:: Problem ::
Return every line from the one with "(normalize_step (normalize_step (normalize_step" through the one with "clearbody q1.", inclusive, exactly as it appears below.

:: Provided data ::
Lemma run_item_key r it : item_key (run_item r it) = Some (runPK (Run_TaskID r), runSK (Run_RunID r)).
Proof.
  unfold run_item. rewrite put_attrs_app, item_key_other; [apply plain_item_key; not_in|..];
    unfold applyRunCompatFields;
    destruct (Run_QueuedAt r), (Run_StartedAt r), (Run_EndedAt r), (Run_ResumeFromStepIndex r); repeat case_match; not_in.
Qed.

Lemma idempotency_item_key t c :
  item_key (idempotency_item t c) = Some (idempotencyPK (Task_TenantID t) (Task_IdempotencyKey t), taskMetaSK).
Proof. apply plain_item_key; not_in. Qed.
End task_items.
Definition config_code (c : ModelConfig) : string * (bool + bool * positive * Z) * Z * string * (bool + bool * positive * Z) * list string :=
  (ModelConfig_ModelID c, float_code (ModelConfig_Temperature c), ModelConfig_MaxTokens c, ModelConfig_PolicyMode c,
   float_code (ModelConfig_CostCapUSD c), ModelConfig_FallbackModelIDs c).

Definition config_of (x : string * (bool + bool * positive * Z) * Z * string * (bool + bool * positive * Z) * list string) : ModelConfig :=
  let '(a, b, c, d, e, f) := x in mkModelConfig a (float_of b) c d (float_of e) f.

Lemma config_of_code c : config_ok c -> config_of (config_code c) = c.
Proof. destruct c. intros (H1 & H2 & _). unfold config_of, config_code. cbn. by rewrite !float_of_code. Qed.

Definition get_config (it : Item) : option ModelConfig := config_of <$> get_code it "model_config".

Definition config_attr (c : option ModelConfig) : list (string * AV) :=
  match c with Some c => [("model_config", av_code (config_code c))] | None => [] end.

(** *** Tasks *)

Definition ref_task (it : Item) : Task :=
  mkTask (get_str it "task_id") (get_str it "tenant_id") (get_str it "user_id")
    (get_status string_of_TaskStatus task_statuses TaskStatusQueued it "status") (get_str it "active_run_id") (get_bool it "abort_requested")
    (get_str it "abort_reason") (get_code it "abort_ts") (get_str it "idempotency_key") (get_str it "prompt") (get_config it)
    (default 0 (get_code it "created_at")) (default 0 (get_code it "updated_at")).

Definition task_attrs (t : Task) : list (string * AV) :=
  [("task_id", avString (Task_TaskID t)); ("tenant_id", avString (Task_TenantID t)); ("user_id", avString (Task_UserID t));
   ("status", avStatus (Task_Status t)); ("active_run_id", avString (Task_ActiveRunID t)); ("abort_requested", avBool (Task_AbortRequested t));
   ("abort_reason", avString (Task_AbortReason t)); ("idempotency_key", avString (Task_IdempotencyKey t)); ("prompt", avString (Task_Prompt t));
   ("created_at", avTime (Task_CreatedAt t)); ("updated_at", avTime (Task_UpdatedAt t))]
  ++ opt_attr "abort_ts" avTime (Task_AbortTS t) ++ config_attr (Task_ModelConfig t).
Lemma inv_completeRun clk t info st : tenant_inv lim st -> tenant_inv lim (completeRun clk pol t info st).1.
Proof.
  intros H. unfold completeRun. cbn zeta. apply inv_budget_alerts.
  pose proof (inv_settle info st H) as H1.
  match goal with |- tenant_inv _ ((?x).1 <| _ := _ |>, _).1 => assert (H2 : tenant_inv lim x.1) end.
  2: { destruct H2. cbn. by constructor. }
  match goal with |- tenant_inv _ (if _ then openBreakerLocked _ _ _ ?x else _).1 =>
    assert (H3 : tenant_inv lim x.1) end.
  2: { case_if; [by apply inv_open|done]. }
  destruct (CompletionInfo_Failed info).
  - unfold complete_failed. cbn.
    match goal with |- tenant_inv _ (if _ then emitAlertLocked _ _ _ _ ?x else _).1 =>
      assert (H4 : tenant_inv lim x.1) end.
    { assert (tenant_inv lim ((settle info st) <| ts_failed ::= (fun x => add64 x 1) |>
               <| ts_consecutiveErrors ::= (fun x => add64 x 1) |>)) as H4 by (destruct H1; by constructor).
      case_if; [by apply inv_open|done]. }
    case_if; [by apply inv_emit|done].
  - unfold complete_ok. cbn. case_bool_decide.
    + apply inv_emit. destruct H1. by constructor.
    + destruct H1. by constructor.
Qed.

Lemma inv_exec_within t o st : tenant_inv lim st -> tenant_inv lim (tenant_exec pol t o st).1.
Proof.
  intros H. destruct o; cbn.
  - pose proof (inv_tryEnqueue clk t info st H). by destruct (tryEnqueue _ _ _ _ _).
  - pose proof (inv_tryStartRun clk t st H). by destruct (tryStartRun _ _ _ _).
  - by apply inv_completeRun.
  - unfold cancelEnqueue. cbn zeta. apply inv_release. destruct (0 <? ts_queued st) eqn:E; [|done].
    bool_prop. destruct Hlim as (? & ? & ?), H. constructor; cbn; try done.
    rewrite sub64_id; unfold_int64; lia.
  - apply inv_release. destruct H. by constructor.
Qed.
End within.

Lemma inv_exec pol t o st :
  policy_ok pol -> tenant_inv pol st -> tenant_inv pol (tenant_exec pol t o st).1.
Proof. intros Hp. apply inv_exec_within; [done..|]. by unfold policy_le. Qed.

Lemma inv_new pol : policy_ok pol -> tenant_inv pol new_tenantState.
Proof. intros (? & ? & ?). constructor; cbn; try done; lia. Qed.

Lemma normalize_rest_ok l q :
  Forall (fun d => forall q, policy_ok q -> policy_ok (normalize_step q d)) l ->
  policy_ok q -> policy_ok (fold_left normalize_step l q).
Proof. intros Hl. revert q. induction Hl as [|d l Hd Hl IH]; intros q Hq; [done|]. apply IH. auto. Qed.

Lemma normalizePolicy_ok p :
  Policy_MaxRunning p <= max_int64 -> Policy_MaxQueued p <= max_int64 -> policy_ok (normalizePolicy p).
Proof.
  intros HR HQ. unfold normalizePolicy, policy_defaults.
  match goal with |- policy_ok (fold_left _ (?d1 :: ?d2 :: ?d3 :: ?l) p) =>
    change (policy_ok (fold_left normalize_step l
              (normalize_step (normalize_step (normalize_step p d1) d2) d3)));
    set (q1 := normalize_step p d1); set (q2 := normalize_step q1 d2); set (q3 := normalize_step q2 d3)
  end.
  assert (H1 : 0 < Policy_MaxRunning q1 <= max_int64 /\ Policy_MaxQueued q1 <= max_int64).
  { unfold q1, normalize_step. cbn [fst snd].
    case_if; bool_prop; cbn; unfold max_int64, defaultMaxRunning in *; lia. }
  clearbody q1.
  assert (H2 : 0 < Policy_MaxRunning q2 <= max_int64 /\ 0 < Policy_MaxQueued q2 <= max_int64).
  { unfold q2, normalize_step. cbn [fst snd].
    case_if; bool_prop; cbn; unfold max_int64, defaultMaxQueued in *; lia. }
  clearbody q2.
  assert (H3 : policy_ok q3).
  { unfold q3, normalize_step, policy_ok. cbn [fst snd].
    case_if; bool_prop; cbn; unfold defaultRatePerMinute; lia. }
  apply normalize_rest_ok; [|done].
  repeat (apply List.Forall_cons || apply List.Forall_nil);
    intros q Hq; unfold normalize_step; cbn [fst snd]; (case_if; [exact Hq|done]).
Qed.

(** *** The breaker *)

Lemma emitAlert_fst clk t ty msg c :
  (emitAlertLocked clk t ty msg c).1 =
    c.1 <| ts_alerts := ts_alerts (emitAlertLocked clk t ty msg c).1 |>.
Proof. destruct (emitAlert_frame clk t ty msg c) as (al & -> & _). by destruct (c.1). Qed.

Lemma emitBudgetAlerts_fst clk pol t c :
  (emitBudgetAlertsLocked clk pol t c).1 =
    c.1 <| ts_alerts := ts_alerts (emitBudgetAlertsLocked clk pol t c).1 |>.
Proof. destruct (emitBudgetAlerts_frame clk pol t c) as (al & -> & _). by destruct (c.1). Qed.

:: Worked solution ::
              (normalize_step (normalize_step (normalize_step p d1) d2) d3)));
    set (q1 := normalize_step p d1); set (q2 := normalize_step q1 d2); set (q3 := normalize_step q2 d3)
  end.
  assert (H1 : 0 < Policy_MaxRunning q1 <= max_int64 /\ Policy_MaxQueued q1 <= max_int64).
  { unfold q1, normalize_step. cbn [fst snd].
    case_if; bool_prop; cbn; unfold max_int64, defaultMaxRunning in *; lia. }
  clearbody q1.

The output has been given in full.